What This Document Covers:
- Batch processing of historical token launches from CSV files
- 5-stage validation pipeline (same as live detection)
- Automatic row deletion after processing
- Configurable batch sizes for memory efficiency
- File-based output ready for RAG insertion
Sections in This Document:
Related Documentation:
- → ../WORKFLOWS.md - All workflows overview
- → ../live_launch_detection_workflow/README.md - Live detection variant
- → ./csv_launch_detection_workflow.py - Implementation
Context Tags: #workflow #batch-processing #csv #launch-detection #historical-data
Batch processing variant of live launch detection for analyzing historical token launches from CSV files
The CSV Launch Detection Workflow is a production-ready batch processor that analyzes historical token launch data from CSV files using the same pipeline as live detection.
This workflow provides a simplified approach to processing large datasets of token launches without requiring real-time WebSocket connections or AI processing.
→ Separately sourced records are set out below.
(** [init_db] raises [IntegrityError] exactly when no user has the role
    [admin] while the username [vs27] is taken.  Otherwise it returns, and
    then: the default administrator has been added if no user had the role
    [admin]; [products] holds the five default products, with the next five
    ids, if it was empty, and [rooms] the three default rooms, with no
    product and no date, if it was empty; a table that had rows, the history
    and the audit trail are as they were; and a second call, whatever salt
    and clock it meets, changes nothing. *)
Theorem init_db_idempotent
    (pbkdf2_sha256_hash : string -> string -> string)
    (salt : string) (now : Z) (acc : accounts) (db : database) :
  (init_db pbkdf2_sha256_hash salt now acc db = IntegrityError
   <-> count_admins acc = 0%Z /\ get_user "vs27" acc <> None)
  /\ (forall (acc' : accounts) (db' : database),
        init_db pbkdf2_sha256_hash salt now acc db = Ok (acc', db') ->
        acc' = with_default_admin (pbkdf2_sha256_hash salt "sujal@2794"%string) now acc
        /\ db' = with_default_rows db
        /\ forall (salt' : string) (now' : Z),
             init_db pbkdf2_sha256_hash salt' now' acc' db' = Ok (acc', db')).
Proof.
  assert (Hagain :
            forall salt' now',
              init_db pbkdf2_sha256_hash salt' now'
                (with_default_admin (pbkdf2_sha256_hash salt "sujal@2794"%string) now acc)
                (with_default_rows db)
              = Ok (with_default_admin (pbkdf2_sha256_hash salt "sujal@2794"%string)
                      now acc,
                    with_default_rows db)).
  { intros salt' now'. unfold init_db.
    rewrite count_admins_with_default_admin, init_db_tables_outcome,
      with_default_rows_twice.
    reflexivity. }
  unfold init_db, insert_user_approved. rewrite init_db_tables_outcome.
  destruct (count_admins acc =? 0)%Z eqn:Hc.
  - assert (Hadmin :
              with_default_admin (pbkdf2_sha256_hash salt "sujal@2794"%string)
                now acc
              = mkAccounts
                  (users acc
                   ++ [Users.mk (seq_users acc + 1) "vs27"
                         (pbkdf2_sha256_hash salt "sujal@2794"%string) "admin"
                         "System Admin" "admin@flavidairy.com" 1 now])
                  (audit_log acc) (seq_users acc + 1)%Z (seq_audit_log acc))
      by (unfold with_default_admin; rewrite Hc; reflexivity).
    apply Z.eqb_eq in Hc.
    destruct (get_user "vs27" acc) as [u |] eqn:Hu;
      cbv beta iota zeta delta [bind].
    + split.
      * split; [intros _; split; [exact Hc | discriminate] | reflexivity].
      * intros acc' db' H. discriminate H.
    + split.
      * split; [discriminate | intros [_ H]; exfalso; apply H; reflexivity].
      * intros acc' db' H. injection H as <- <-. rewrite <- Hadmin.
        split; [reflexivity | split; [reflexivity | exact Hagain]].
  - assert (Hadmin :
              with_default_admin (pbkdf2_sha256_hash salt "sujal@2794"%string)
                now acc = acc)
      by (unfold with_default_admin; rewrite Hc; reflexivity).
    apply Z.eqb_neq in Hc. cbv beta iota zeta delta [bind]. split.
    + split; [discriminate | intros [H _]; exfalso; apply Hc, H].
    + intros acc' db' H. injection H as <- <-. rewrite Hadmin in Hagain.
      split; [symmetry; exact Hadmin | split; [reflexivity | exact Hagain]].
Qed.

Lemma init_db_idempotent_witness :
  init_db example_hash "s0" 7 taken_accounts empty_db = IntegrityError
  /\ forall (salt' : string) (now' : Z),
       init_db example_hash salt' now'
         (mkAccounts
            [Users.mk 1 "vs27" (example_hash "s0" "sujal@2794") "admin"
                      "System Admin" "admin@flavidairy.com" 1 7]
            [] 1 0)
         seed_db
       = Ok (mkAccounts
               [Users.mk 1 "vs27" (example_hash "s0" "sujal@2794") "admin"
                         "System Admin" "admin@flavidairy.com" 1 7]
               [] 1 0,
             seed_db).
Proof.
  split.
  - apply (proj2 (proj1 (init_db_idempotent example_hash "s0" 7 taken_accounts
                           empty_db))).
    split; [reflexivity | vm_compute; discriminate].
  - assert (H : init_db example_hash "s0" 7 empty_accounts empty_db
                = Ok (mkAccounts
                        [Users.mk 1 "vs27" (example_hash "s0" "sujal@2794")
                                  "admin" "System Admin"
                                  "admin@flavidairy.com" 1 7]
                        [] 1 0,
                      seed_db))
      by (vm_compute; reflexivity).
    exact (proj2 (proj2 (proj2 (init_db_idempotent example_hash "s0" 7
                                  empty_accounts empty_db)
                           _ _ H))).
Defined.

(** ** Room registry *)

Lemma map_if_id_absent (f : Rooms.row -> Rooms.row) (k : Z)
    (l : list Rooms.row) :
  find (fun r => (Rooms.id r =? k)%Z) l = None ->
  map (fun r => if (Rooms.id r =? k)%Z then f r else r) l = l.
Proof.
  induction l as [| r l IH]; simpl; [reflexivity |].
  destruct (Rooms.id r =? k)%Z; [intros H; discriminate H |].
  intros H. rewrite (IH H). reflexivity.
Qed.

Lemma update_rooms_where_id_absent (f : Rooms.row -> Rooms.row) (k : Z)
    (db : database) :
  select_room_by_id k db = None -> update_rooms_where_id f k db = db.
Proof.
  unfold select_room_by_id, update_rooms_where_id. intros H.
  rewrite (map_if_id_absent f k _ H). destruct db; reflexivity.
Qed.

(** [update_room] on a room id that does not resolve changes nothing: no room
    is created and no other room is touched. *)
Theorem update_room_missing_room
    (db : database) (rid : Z) (t : option Q) (p : option Z) :
  select_room_by_id rid db = None -> update_room rid t p db = db.
Proof.
  intros Hnone. unfold update_room.
  destruct t as [t |].
  - rewrite (update_rooms_where_id_absent _ _ _ Hnone).
    destruct p as [p |]; [| reflexivity].
    apply update_rooms_where_id_absent, Hnone.
  - destruct p as [p |]; [| reflexivity].
    apply update_rooms_where_id_absent, Hnone.
Qed.

Lemma update_room_missing_room_witness :
  update_room 99 (Some 5) (Some 1%Z) seed_db = seed_db.
Proof.
  exact (update_room_missing_room seed_db 99 (Some 5) (Some 1%Z) eq_refl).
Defined.

Lemma select_room_update_room
    (db : database) (rid : Z) (t : option Q) (p : option Z) :
  select_room_by_id rid (update_room rid t p db)
  = option_map
      (fun r =>
         Rooms.mk (Rooms.id r) (Rooms.name r) (Rooms.current_temp r)
           (match t with Some v => v | None => Rooms.target_temp r end)
           (Rooms.humidity r)
           (match p with
            | Some v => Some v
            | None => Rooms.current_product_id r
            end)
           (Rooms.last_updated r))
      (select_room_by_id rid db).
Proof.
  unfold update_room.
  destruct t as [t |], p as [p |];
    rewrite ?select_room_updated by reflexivity;
    destruct (select_room_by_id rid db) as [[i nm ct tt h pid lu] |];
    reflexivity.
Qed.

Lemma select_room_update_room_other
    (db : database) (rid rid' : Z) (t : option Q) (p : option Z) :
  rid' <> rid ->
  select_room_by_id rid' (update_room rid t p db) = select_room_by_id rid' db.
Proof.
  intros Hne. unfold update_room.
  destruct t as [t |], p as [p |];
    rewrite ?select_room_not_updated by (reflexivity || exact Hne);
    reflexivity.
Qed.

(** For an existing room, [update_room] followed by [get_room] shows each
    column that was given with its new value and each column left at [None]
    with its old one; identity and readings of the room are as before. *)
Theorem update_room_round_trip
    (db : database) (rid : Z) (t : option Q) (p : option Z)
    (i : Z) (nm : string) (ct tt h : Q) (pid : option Z) :
  get_room rid db = Some (i, nm, ct, tt, h, pid) ->
  get_room rid (update_room rid t p db)
  = Some (i, nm, ct, match t with Some v => v | None => tt end, h,
          or_else p pid).
Proof.
  rewrite !get_room_select, select_room_update_room.
  destruct (select_room_by_id rid db) as [r |]; [| intros H; discriminate H].
  simpl. intros H. injection H as <- <- <- <- <- <-.
  destruct p; reflexivity.
Qed.

Lemma update_room_round_trip_witness :
  get_room 1 (update_room 1 (Some 3.5) None seed_db)
  = Some (1%Z, "Room 1"%string, 4.0, 3.5, 70.0, None).
Proof.
  exact (update_room_round_trip seed_db 1 (Some 3.5) None
           1 "Room 1" 4.0 4.0 70.0 None eq_refl).
Defined.

(** [update_room] writes to nothing but the columns [target_temp] and
    [current_product_id] of the room it is given: the catalog, the history,
    every other room, and the identity and the readings of all rooms are as
    before. *)
Theorem update_room_frame
    (db : database) (rid : Z) (t : option Q) (p : option Z) :
  products (update_room rid t p db) = products db
  /\ sensor_data (update_room rid t p db) = sensor_data db
  /\ (forall rid', rid' <> rid ->
        get_room rid' (update_room rid t p db) = get_room rid' db)
  /\ map (fun r => (Rooms.id r, Rooms.name r, Rooms.current_temp r,
                    Rooms.humidity r, Rooms.last_updated r))
         (rooms (update_room rid t p db))
     = map (fun r => (Rooms.id r, Rooms.name r, Rooms.current_temp r,
                      Rooms.humidity r, Rooms.last_updated r))
           (rooms db).
Proof.
  split; [| split; [| split]].
  - unfold update_room. destruct t, p; reflexivity.
  - unfold update_room. destruct t, p; reflexivity.
  - intros rid' Hne. rewrite !get_room_select.
    rewrite select_room_update_room_other by exact Hne. reflexivity.
  - unfold update_room, update_rooms_where_id.
    destruct t, p; simpl; rewrite ?map_map; try reflexivity;
      apply map_ext; intros r;
      repeat (destruct (Rooms.id _ =? rid)%Z; simpl); reflexivity.
Qed.

(** The last writer wins, column by column: two successive [update_room] on
    the same room amount to one, in which each column takes the later value
    that was given for it. *)
Theorem update_room_last_writer_wins
    (db : database) (rid : Z) (t1 t2 : option Q) (p1 p2 : option Z) :
  update_room rid t2 p2 (update_room rid t1 p1 db)
  = update_room rid (or_else t2 t1) (or_else p2 p1) db.
Proof.
  unfold update_room, update_rooms_where_id, or_else.
  destruct db as [ps rs sd sp sr ss].
  destruct t1, t2, p1, p2; simpl; try reflexivity;
    f_equal; rewrite ?map_map; apply map_ext;
    intros [i nm ct tt h pid lu]; simpl;
    destruct (i =? rid)%Z eqn:Hid; simpl; repeat (rewrite Hid; simpl);
    reflexivity.
Qed.

(** ** Catalog *)

Lemma find_app_first {A : Type} (g : A -> bool) (l l' : list A) :
  find g (l ++ l')
  = match find g l with
    | Some x => Some x
    | None => find g l'
    end.
Proof.
  induction l as [| x l IH]; simpl; [reflexivity |].
  destruct (g x); [reflexivity | exact IH].
Qed.

(** A product added under a new name is found again under that name, with the
    bounds, humidity and shelf life that were given and the next id; from then
    on the name is taken, so that any further [add_product] with it fails. *)
Theorem add_product_then_lookup
    (db : database) (nm : string) (mn mx hum : Q) (shelf : Z) :
  get_product_by_name nm db = None ->
  get_product_by_name nm (snd (add_product nm mn mx hum shelf db))
  = Some (Products.mk (seq_products db + 1) nm mn mx hum shelf)
  /\ (forall mn' mx' hum' shelf',
        add_product nm mn' mx' hum' shelf'
          (snd (add_product nm mn mx hum shelf db))
        = (false, snd (add_product nm mn mx hum shelf db))).
Proof.
  intros Hnone.
  assert (Hfound :
            get_product_by_name nm (snd (add_product nm mn mx hum shelf db))
            = Some (Products.mk (seq_products db + 1) nm mn mx hum shelf)).
  { unfold get_product_by_name, add_product, insert_product in *.
    rewrite Hnone. unfold select_product_by_name in *. simpl.
    rewrite find_app_first, Hnone. simpl.
    rewrite String.eqb_refl. reflexivity. }
  split; [exact Hfound |].
  intros mn' mx' hum' shelf'.
  unfold get_product_by_name in Hfound.
  unfold add_product at 1. unfold insert_product at 1.
  rewrite Hfound. reflexivity.
Qed.

Lemma add_product_then_lookup_witness :
  get_product_by_name "Paneer" (snd (add_product "Paneer" 2 6 75 10 seed_db))
  = Some (Products.mk 6 "Paneer" 2 6 75 10).
Proof.
  exact (proj1 (add_product_then_lookup seed_db "Paneer" 2 6 75 10 eq_refl)).
Defined.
It's ideal for:
- Historical analysis: Process thousands of past launches
- Data migration: Import legacy token data into the system
- Testing & validation: Test detection logic on known datasets
- Performance benchmarking: Measure throughput on batch data
Traditional Approach: Manual parsing → Custom processing → Database insertion CSV Workflow Approach: CSV file → Standard pipeline → File storage → Ready for AI processing
Key Benefits:
- Same 5-stage validation pipeline as live detection
- Automatic row deletion after successful processing
- Configurable batch sizes for memory efficiency
- Cross-platform signal handling
- File-based output ready for RAG insertion workflow
┌─────────────────────┐ ┌──────────────────────────┐ ┌─────────────────────┐
│ CSVTokenInputSource │───▶│ SimpleLaunchDetection │───▶│ SimpleFileExecutor │
│ │ │ Processor │ │ │
│ • Batch reading │ │ │ │ • JSON + JPG pairs │
│ • Row deletion │ │ • 5-stage validation │ │ • 512x512px images │
│ • Progress tracking │ │ • Metadata extraction │ │ • pending/ directory│
│ • Error handling │ │ • Image processing │ │ • Atomic writes │
└─────────────────────┘ └──────────────────────────┘ └─────────────────────┘
Core Assumption: CSV format matches pump.fun token schema (mint_address, name, symbol, uri, etc.)
Key Innovation: Reuses production validation logic while optimizing for batch throughput
CSV File (token_dataset.csv)
↓
Read batch (100 rows default)
↓
Parse token data
↓
5-stage validation pipeline
↓
Convert image to 512x512 JPEG
↓
Save as JSON + JPG pair in pending/
↓
Delete processed rows from CSV
↓
Repeat until CSV empty
- Process: Extract token metadata from CSV row
- Input: Raw CSV row dict
- Output: Parsed token data (mint_address, name, symbol, uri, etc.)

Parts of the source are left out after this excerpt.